How N.J. Lies to Students About College and Career Readiness: A Story

This article in South Jersey Magazine is two years old, but it could have been written today. Here, journalist Jayne Jacova Feld profiles a young woman named Rebecca Basenfelder, who graduated from Shawnee High School, part of Lenape Public School district in a suburb of Burlington County, and proudly headed off to Burlington County College. There she discovered herself woefully unprepared for college-level work.

Shawnee High is, according to the N.J. Department of Education’s School Performance Report, a fine school in a middle-class town.  (The median household income in Medford, where Shawnee is located, is $83,059  and the median income for a family is $97,135.) The school is strikingly homogeneous: almost all white, with only 6.3% of students qualifying for free or reduced lunch. Test scores look great, with just about every student achieving proficiency  or advanced proficiency on N.J.'s  non-Common Core-aligned assessment called the High School Proficiency Assessment. The school meets every NCLB target.

Yet here’s Rebecca Basenfelder, one of Shawnee’s proud graduates who, upon arrival at Burlington County College, flunked both the English and math portions of Accuplacer (the college placement test)  and spent her entire first year "taking non-credit bearing remedial classes, relearning math she vaguely remembered from middle school and brushing up on her rusty writing skills.” It wasn’t until her second year that she qualified to take college-level coursework.

Ms. Basenfelder (who eventually graduated from BCC) is far from atypical. The article notes that “although New Jersey has the highest high school graduation rate in the nation, “a distressingly high percentage of those who do graduate are unprepared for college or careers, according to a recent report issued by a NJ Department of Education task force.” In fact, 70% of N.J. high school graduates who go on to community colleges require at least one remedial course. Students at four-year colleges come better prepared, but about 32% of students still require remedial work.

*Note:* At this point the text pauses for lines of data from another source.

(* ===== verification/JsonLines.v ===== *)
(** * Files of JSON lines

    The file layer of [Storage] in crates/entangrid-node/src/lib.rs
    ([load_json_lines], [append_json_line], [overwrite_json_lines]) and the
    simulator's reader [read_json_lines]: one JSON document per line, appended
    to on every change.  The node's model keeps the lists these files stand
    for; here the files are text, writes can be cut short, and the reader's
    tolerance for a truncated last line is put to the test.

    serde_json is a parameter ([JsonLine]): what the development relies on is
    that a record is written as one printable object, that reading it back
    gives the record, and that a text that stops early is an end-of-file
    error.  Text is a list of Unicode scalar values. *)
From S2P Require Import Prelude.

Open Scope Z_scope.

Abbreviation text := (list Z).

Definition newline : Z := 10.
Definition carriage_return : Z := 13.
Definition open_brace : Z := 123.

(** [serde_json::from_str]: a value, an error of category [Eof], another. *)
Inductive Parsed (T : Type) := Value (v : T) | Eof | Malformed.
Arguments Value {T} v.
Arguments Eof {T}.
Arguments Malformed {T}.

Class JsonLine (T : Type) := {
  to_json : T -> text;
  from_str : text -> Parsed T }.

Class JsonLineLaws (T : Type) `{JsonLine T} := {
  json_printable : forall v : T, Forall (fun c => 32 <= c) (to_json v);
  json_object : forall v : T, head (to_json v) = Some open_brace;
  json_parses : forall v : T, from_str (to_json v) = Value v;
  json_truncated : forall (v : T) p s, to_json v = p ++ s -> p <> [] -> s <> [] -> from_str p = Eof }.

(** A cut object followed by another object is not a document. *)
Class JsonTorn (T : Type) `{JsonLine T} :=
  json_torn : forall (v w u : T) p s, to_json w = p ++ s -> p <> [] -> from_str (p ++ to_json v) <> Value u.

(** [char::is_whitespace]. *)
Definition is_whitespace (c : Z) : bool :=
  (9 <=? c) && (c <=? 13) || (8192 <=? c) && (c <=? 8202)
  || bool_decide (c ∈ [32; 133; 160; 5760; 8232; 8233; 8239; 8287; 12288]).

(** [line.trim().is_empty()]. *)
Definition is_blank (line : text) : bool := forallb is_whitespace line.

(** [str::lines]: split after each newline; the newline and a carriage return
    before it do not belong to the line. *)
Definition strip_carriage_return (line : text) : text :=
  match last line with
  | Some c => if c =? carriage_return then removelast line else line
  | None => line
  end.
Fixpoint lines_from (line : text) (s : text) : list text :=
  match s with
  | [] => if bool_decide (line = []) then [] else [line]
  | c :: s' => if c =? newline then strip_carriage_return line :: lines_from [] s'
               else lines_from (line ++ [c]) s'
  end.
Definition lines (s : text) : list text := lines_from [] s.

(** A file that does not exist is [None]. *)
Abbreviation file := (option text).

Section json_lines.
Context {T : Type} `{JsonLine T}.

(** The loop of [load_json_lines] and [read_json_lines]. *)
Fixpoint load_lines (ls : list text) : result (list T) :=
  match ls with
  | [] => Ok []
  | line :: ls' =>
      match from_str line with
      | Value v => vs ← load_lines ls'; Ok (v :: vs)
      | Eof => match ls' with [] => Ok [] | _ => Err "unexpected end of a line" end
      | Malformed => Err "malformed line"
      end
  end.

Definition load_json_lines (f : file) : result (list T) :=
  match f with
  | None => Ok []
  | Some contents => load_lines (filter (fun line => negb (is_blank line)) (lines contents))
  end.

(** The simulator has its own copy of the reader. *)
Definition read_json_lines (f : file) : result (list T) := load_json_lines f.

Definition json_line (v : T) : text := to_json v ++ [newline].

Definition append_json_line (f : file) (v : T) : file := Some (default [] f ++ json_line v).
Definition overwrite_json_lines (vs : list T) : file := Some (concat (json_line <$> vs)).

(** An append that a crash cuts after [k] characters. *)
Definition torn_append (k : nat) (f : file) (v : T) : file :=
  Some (default [] f ++ take k (json_line v)).

(** ** Reading lines *)

Context `{!JsonLineLaws T}.

Lemma lines_from_printable line p s :
  Forall (fun c => 32 <= c) p -> lines_from line (p ++ s) = lines_from (line ++ p) s.
Proof.
  revert line. induction p as [|c p IH]; intros line Hp; simpl; [by rewrite app_nil_r|].
  inversion Hp as [|? ? Hc Hp']; subst. unfold newline.
  destruct (Z.eqb_spec c 10); [lia|]. by rewrite IH, <- app_assoc.
Qed.

Lemma strip_printable p : Forall (fun c => 32 <= c) p -> strip_carriage_return p = p.
Proof.
  intros Hp. unfold strip_carriage_return. destruct (last p) as [c|] eqn:E; [|done].
  assert (32 <= c) by (eapply Forall_forall; [exact Hp|]; by apply last_Some_elem_of).
  unfold carriage_return. destruct (Z.eqb_spec c 13); [lia|done].
Qed.

(** A printable line with its newline is the first line of the text. *)
Lemma lines_cons p s :
  Forall (fun c => 32 <= c) p -> lines (p ++ [newline] ++ s) = p :: lines s.
Proof.
  intros Hp. unfold lines. rewrite lines_from_printable by done. simpl.
  by rewrite strip_printable.
Qed.

(** A printable text without a newline is one line. *)
Lemma lines_last p : Forall (fun c => 32 <= c) p -> p <> [] -> lines p = [p].
Proof.
  intros Hp Hne. unfold lines. rewrite <- (app_nil_r p) at 1.
  rewrite lines_from_printable by done. simpl. by rewrite bool_decide_false.
Qed.

Lemma object_not_blank p : head p = Some open_brace -> negb (is_blank p) = true.
Proof. destruct p as [|c p]; [done|]. intros [= ->]. done. Qed.
Lemma torn_head (v : T) p s : to_json v = p ++ s -> p <> [] -> head p = Some open_brace.
Proof. pose proof (json_object v) as Hv. intros Hp. rewrite Hp in Hv. by destruct p. Qed.
Lemma torn_printable (v : T) p s : to_json v = p ++ s -> Forall (fun c => 32 <= c) p.
Proof.
  intros Hp. pose proof (json_printable v) as Hv. rewrite Hp in Hv.
  by apply Forall_app in Hv as [? _].
Qed.

(** What the reader works on when [vs] were written, before a rest. *)
Definition documents (s : text) : list text := filter (fun line => negb (is_blank line)) (lines s).

Lemma documents_cons p s :
  Forall (fun c => 32 <= c) p -> head p = Some open_brace ->
  documents (p ++ [newline] ++ s) = p :: documents s.
Proof.
  intros Hp Hh. unfold documents. rewrite lines_cons by done.
  by rewrite filter_cons_True by (by rewrite object_not_blank).
Qed.

Lemma documents_written (vs : list T) s :
  documents (concat (json_line <$> vs) ++ s) = (to_json <$> vs) ++ documents s.
Proof.
  induction vs as [|v vs IH]; [done|]. csimpl. unfold json_line at 1. rewrite <- !app_assoc.
  rewrite documents_cons by (apply json_printable || apply json_object). simpl. by rewrite IH.
Qed.

Lemma load_written (vs : list T) ls :
  load_lines ((to_json <$> vs) ++ ls) = (us ← load_lines ls; Ok (vs ++ us)).
Proof.
  induction vs as [|v vs IH]; csimpl; [by destruct (load_lines ls)|].
  rewrite json_parses, IH. by destruct (load_lines ls).
Qed.

Lemma load_overwrite_app (vs : list T) s :
  load_json_lines (Some (concat (json_line <$> vs) ++ s)) = (us ← load_lines (documents s); Ok (vs ++ us)).
Proof. unfold load_json_lines. change (filter _ (lines ?s)) with (documents s). by rewrite documents_written, load_written. Qed.

(** The documents of a torn write: its first characters as one line. *)
Lemma documents_torn (w : T) p s :
  to_json w = p ++ s -> p <> [] -> documents p = [p].
Proof.
  intros Hp Hne. unfold documents. rewrite lines_last by (done || by eapply torn_printable).
  by rewrite filter_cons_True by (by rewrite (object_not_blank p (torn_head w p s Hp Hne))).
Qed.

Lemma load_torn (w : T) p s : to_json w = p ++ s -> s <> [] -> load_lines (documents p) = Ok [].
Proof.
  intros Hp Hs. destruct (decide (p = [])) as [->|Hne]; [done|].
  rewrite (documents_torn w p s) by done. simpl. by rewrite (json_truncated w p s).
Qed.

(** What a cut append leaves loads as the entries before it, or with it. *)
Lemma json_lines_after_cut (vs : list T) v k :
  load_json_lines (torn_append k (overwrite_json_lines vs) v) =
    Ok (if (k <? length (to_json v))%nat then vs else vs ++ [v]).
Proof.
  unfold torn_append, overwrite_json_lines, default, from_option, id. rewrite load_overwrite_app. unfold json_line.
  destruct (Nat.ltb_spec k (length (to_json v))) as [Hk|Hk].
  - rewrite take_app_le by lia.
    rewrite (load_torn v _ (drop k (to_json v))).
    + simpl. by rewrite app_nil_r.
    + by rewrite take_drop.
    + intros E. apply (f_equal length) in E. rewrite length_drop in E. simpl in E. lia.
  - assert (Hd : documents (take k (to_json v ++ [newline])) = [to_json v]).
    { rewrite take_app_ge by lia. destruct (k - length (to_json v))%nat as [|j].
      - simpl. rewrite app_nil_r. apply (documents_torn v _ []); [by rewrite app_nil_r|].
        pose proof (json_object v). by destruct (to_json v).
      - simpl. rewrite take_nil. rewrite <- (app_nil_r [newline]).
        by rewrite documents_cons by (apply json_printable || apply json_object). }
    rewrite Hd. simpl. by rewrite json_parses.
Qed.

(** C31: The files refine the lists of the node's model: what was written is
    read back, an append adds one entry at the end, and of an append that a
    crash cuts short either the whole entry is there or nothing of it. *)
Theorem json_lines_refine_list (vs : list T) v k :
  load_json_lines (overwrite_json_lines vs) = Ok vs /\
  append_json_line (overwrite_json_lines vs) v = overwrite_json_lines (vs ++ [v]) /\
  load_json_lines (torn_append k (overwrite_json_lines vs) v) =
    Ok (if (k <? length (to_json v))%nat then vs else vs ++ [v]).
Proof.
  split_and!; [| |apply json_lines_after_cut].
  - pose proof (load_overwrite_app vs []) as Hl. rewrite app_nil_r in Hl.
    unfold overwrite_json_lines. rewrite Hl. simpl. by rewrite app_nil_r.
  - unfold append_json_line, overwrite_json_lines. simpl.
    by rewrite fmap_app, concat_app, fmap_cons, concat_cons, app_nil_r.
Qed.

(** A cut append poisons the file.  The next start ignores the cut entry
    and goes on; but the following append continues the cut line, so its
    entry is lost or the file no longer loads, and with one more entry the
    file never loads again. *)
Lemma torn_append_poisons_file `{!JsonTorn T} (vs : list T) w v u k :
  (0 < k < length (to_json w))%nat ->
  let f := torn_append k (overwrite_json_lines vs) w in
  load_json_lines f = Ok vs /\
  (load_json_lines (append_json_line f v) = Ok vs \/
   is_ok (load_json_lines (append_json_line f v)) = false) /\
  is_ok (load_json_lines (append_json_line (append_json_line f v) u)) = false.
Proof.
  intros Hk f. set (p := take k (to_json w)).
  assert (Hp : to_json w = p ++ drop k (to_json w)) by (symmetry; apply take_drop).
  assert (Hne : p <> []).
  { intros E. apply (f_equal length) in E. unfold p in E. rewrite length_take in E. simpl in E. lia. }
  assert (Hf : f = Some (concat (json_line <$> vs) ++ p)).
  { unfold f, torn_append, overwrite_json_lines, json_line. simpl. by rewrite take_app_le by lia. }
  assert (Hdoc : forall s, documents (p ++ json_line v ++ s) = (p ++ to_json v) :: documents s).
  { intros s. unfold json_line. rewrite <- !app_assoc, app_assoc.
    rewrite documents_cons; [done| |].
    - apply Forall_app. split; [by eapply torn_printable|apply json_printable].
    - pose proof (torn_head w p _ Hp Hne). by destruct p. }
  pose proof (json_torn v w) as Htorn.
  split_and!.
  - rewrite Hf, load_overwrite_app, (load_torn w p (drop k (to_json w))) by
      (done || intros E; apply (f_equal length) in E; rewrite length_drop in E; simpl in E; lia).
    simpl. by rewrite app_nil_r.
  - rewrite Hf. unfold append_json_line, default, from_option, id. rewrite <- app_assoc, load_overwrite_app.
    rewrite <- (app_nil_r (json_line v)), Hdoc. simpl.
    destruct (from_str (p ++ to_json v)) as [x| |] eqn:E; simpl.
    + by destruct (Htorn x p _ Hp Hne).
    + left. by rewrite app_nil_r.
    + by right.
  - rewrite Hf. unfold append_json_line, default, from_option, id. rewrite <- !app_assoc, load_overwrite_app, Hdoc.
    unfold json_line. rewrite <- (app_nil_r [newline]).
    rewrite documents_cons by (apply json_printable || apply json_object). simpl.
    destruct (from_str (p ++ to_json v)) as [x| |] eqn:E; simpl; [|done..].
    by destruct (Htorn x p _ Hp Hne).
Qed.
End json_lines.

(** ** A concrete format: an object of a few ones *)

Module JsonLinesExample.
Fixpoint count_ones (n : nat) (s : text) : Parsed nat :=
  match s with
  | [] => Eof
  | c :: s' => if c =? 49 then count_ones (S n) s'
               else if (c =? 125) && bool_decide (s' = []) then Value n else Malformed
  end.
#[local] Instance ones : JsonLine nat :=
  {| to_json := fun n => open_brace :: replicate n 49 ++ [125];
     from_str := fun s => match s with
                          | [] => Eof
                          | c :: s' => if c =? open_brace then count_ones 0 s' else Malformed
                          end |}.

Lemma count_ones_replicate n m s : count_ones n (replicate m 49 ++ s) = count_ones (n + m) s.
Proof. revert n. induction m as [|m IH]; intros n; simpl; [f_equal; lia|]. rewrite IH. f_equal. lia. Qed.

(** A prefix of an object: some ones, or all of it. *)
Lemma ones_prefix v p s : to_json v = p ++ s -> p <> [] ->
  (s <> [] /\ exists m, p = open_brace :: replicate m 49) \/ (s = [] /\ p = to_json v).
Proof.
  intros Hp Hne. destruct (decide (s = [])) as [->|Hs].
  { right. by rewrite Hp, app_nil_r. }
  left. split; [done|]. destruct p as [|c p]; [done|]. simpl in Hp. injection Hp as <- Hp.
  destruct s as [|x s _] using rev_ind; [done|]. rewrite app_assoc in Hp.
  apply app_inj_tail in Hp as [Hp _]. exists (length p). f_equal.
  apply list_eq. intros i. destruct (p !! i) as [y|] eqn:E.
  - assert (Hi : replicate v 49 !! i = Some y) by (rewrite Hp; by apply lookup_app_l_Some).
    apply lookup_replicate in Hi as [-> _]. symmetry. apply lookup_replicate.
    split; [done|]. by apply lookup_lt_Some in E.
  - symmetry. apply lookup_replicate_None. by apply lookup_ge_None in E.
Qed.

#[local] Instance ones_laws : JsonLineLaws nat.
Proof.
  split.
  - intros v. simpl. constructor; [done|]. apply Forall_app. split; [|by repeat constructor].
    by apply Forall_replicate.
  - done.
  - intros v. simpl. by rewrite count_ones_replicate.
  - intros v p s Hp Hne Hs. destruct (ones_prefix v p s Hp Hne) as [(_ & m & ->)|[? _]]; [|done].
    simpl. rewrite <- (app_nil_r (replicate m 49)). by rewrite count_ones_replicate.
Qed.
#[local] Instance ones_torn : JsonTorn nat.
Proof.
  intros v w u p s Hp Hne. destruct (ones_prefix w p s Hp Hne) as [(_ & m & ->)|[_ ->]]; simpl.
  - by rewrite count_ones_replicate.
  - rewrite <- app_assoc, count_ones_replicate. done.
Qed.

Lemma json_lines_refine_list_witness :
  load_json_lines (torn_append 3 (overwrite_json_lines [2%nat; 0%nat]) 5%nat) = Ok [2%nat; 0%nat].
Proof. exact (proj2 (proj2 (json_lines_refine_list [2%nat; 0%nat] 5%nat 3))). Defined.

Lemma torn_append_poisons_file_witness :
  let f := torn_append 3 (overwrite_json_lines [2%nat; 0%nat]) 5%nat in
  load_json_lines f = Ok [2%nat; 0%nat] /\
  is_ok (load_json_lines (append_json_line (append_json_line f 1%nat) 1%nat)) = false.
Proof.
  destruct (torn_append_poisons_file [2%nat; 0%nat] 5%nat 1%nat 1%nat 3) as (Hl & _ & Hp);
    [simpl; lia|]. exact (conj Hl Hp).
Defined.
End JsonLinesExample.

And this is not just a Jersey problem: “Nationwide, about 40 percent of all first-year college students require remedial lessons before they can enroll in credit-bearing courses, according to the Alliance for Excellent Education, a Washington, D.C.-based policy and advocacy group.”

The repercussions of this lack of alignment between junior and senior course content and assessment and college-level work are harsh: higher college costs, as students pay for non-credit courses in order to shore themselves up for college demands, and higher drop-out rates. (Students who take remedial courses are more likely to drop out),

Rebecca Basenfelder graduated from Shawnee High School under the pretense that her secondary studies had prepared her for college. They didn’t, and this must have been a shock to her and her family. She graduated under false pretenses.

Amidst all the hue and cry about “toxic testing” and “federal overreach” regarding Common Core and assessments, the true stories about students like Ms. Basenfelder get lost. Her high school coursework, to her great surprise, was inadequate. The high school assessments she took, pre-PARCC,  painted a deceptive picture of her college and career readiness.

We lied to her and her family.

In this sense, the motivation behind higher-level standards and assessments is simply this:  honesty. We’ve been keeping a secret from students and parents about the inadequate nature of traditional standards and assessments. The Basenfelder’s story tells the truth. Those who deny the validity of her story might as well be denying climate change. The truth will out. Here, it does.